I thank all our senior citizens. I am thinking of you as you handle what is psychologically an extremely difficult situation. We need you, more than you can know. Children need their grandmothers and grandfathers; old people have life experience that is, and has always been, extremely important to us.
So grandfathers and grandmothers, you are ours, we need you, do please take care of yourselves.
I also thank our public broadcast media, which were ready and responded to the situation by launching new programmes, by teaching children, and also with an information channel for our senior citizens.
I also thank all other media for helping to maintain calm among our citizens.
I thank all our volunteers. They are the everyday nameless heroes who are selflessly helping others. By sewing masks, helping our senior citizens or perhaps offering coffee to our healthcare workers.
It all counts.
Our thanks also to companies offering their capacity to fight the coronavirus within their respective fields.
I thank all the lady shop assistants who are now working the hardest shift in their lives.
And I thank all of you who have decided, even if you do not like me or our government, to leave the political fight “until later”.
Thanks also to our artists and performers who are unable to work and are trying to help, be it through a Facebook concert or by sewing face masks. In whatever way they can.
I have the greatest respect for anyone who has temporarily left his job or home in order to serve the needs of our country and his or her neighbours. In their neighbourhood, or on the Internet, in one of the thousands of volunteer groups.

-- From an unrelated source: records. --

Definition explicit_key_conflicts (id kind source_hash : string) (db : qdb) : bool :=
  match q_pending db !! id with
  | Some row => negb (bool_decide (m_kind row = kind))
                || negb (bool_decide (m_source_hash row = source_hash))
  | None =>
      match q_completions db !! id with
      | Some c => negb (bool_decide (k_kind c = kind))
                  || negb (bool_decide (k_source_hash c = Some source_hash))
      | None => false
      end
  end.

Definition is_explicit_key (identity : EnqueueIdentity) : bool :=
  match identity with ExplicitKey _ => true | _ => false end.
Definition is_fresh (identity : EnqueueIdentity) : bool :=
  match identity with Fresh => true | _ => false end.

(** The admission test shared by the byte-budgeted enqueues. *)
Definition over_budget (payload_bytes active_bytes limit : Z) : bool :=
  (limit <? payload_bytes) || (sat_u64 (limit - payload_bytes) <? active_bytes).

(** ** The lifecycle fence *)

Definition require_runtime_writer_lease (lease : RuntimeWriterLease) (operation : string)
    (now_ms : Z) (db : qdb) : result unit QueueError :=
  if lease_row_active now_ms (rl_name lease) (rl_owner lease) (rl_session_id lease)
       (rl_generation lease) (q_leases db)
  then Ok tt
  else Err (RuntimeWriterLeaseLost (rl_name lease) (rl_owner lease) (rl_generation lease) operation).

Definition require_lifecycle_writer_lease (s : store) (operation : string) (now_ms : Z) (db : qdb)
    : result unit QueueError :=
  match st_lifecycle_writer_lease s with
  | Some lease => require_runtime_writer_lease lease operation now_ms db
  | None => Ok tt
  end.

(** A transaction whose body starts with the fence. *)
Definition fenced_tx {A} (conn : conn_io QueueError) (fence : qdb → result unit QueueError)
    (body : qdb → qdb * tx_end A QueueError) (db : qdb) : qdb * result A QueueError :=
  transaction_immediate conn
    (fun db => match fence db with Ok _ => body db | Err e => (db, Rollback e) end) db.

(** Every result of an inner body is committed on success and rolled back on
    error. *)
Definition commit_ok {A} (r : qdb * result A QueueError) : qdb * tx_end A QueueError :=
  match r with
  | (db, Ok v) => (db, Commit (Ok v))
  | (db, Err e) => (db, Rollback e)
  end.

(** ** Enqueue *)
Section store.
Context `{QueueEnv}.
Implicit Types (s : store) (io : queue_io) (db : qdb).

Seeing this is something incredible.
It warms my heart to see how people all over the country, including those for whom life is no bed of roses and can be very tough, are helping. How everyone is reacting to the situation sensibly and calmly, and at the same time trying as best they can to continue their lives, for themselves and their families, as well as thinking ahead.
We will only stop this coronavirus epidemic if we trust each other. Each of us has now had to change our daily lives significantly.
I know that this is hard. And I believe that we will soon see the effect of all these government measures.
I would like to thank you once again with all my heart for the patience with which you every day took on board more new measures that we as a government had to adopt. I know it wasn't - and isn’t - easy for you and your loved ones. And it is possible that these measures will be in place for longer than we originally thought. I say this quite openly. Because that is how it is.
But please do not worry.
We are in this together and I am here for each of you at any time. We have faced this crisis together and together we will surely see it through. And we will come out of this crisis even stronger and better, both as people and as a nation.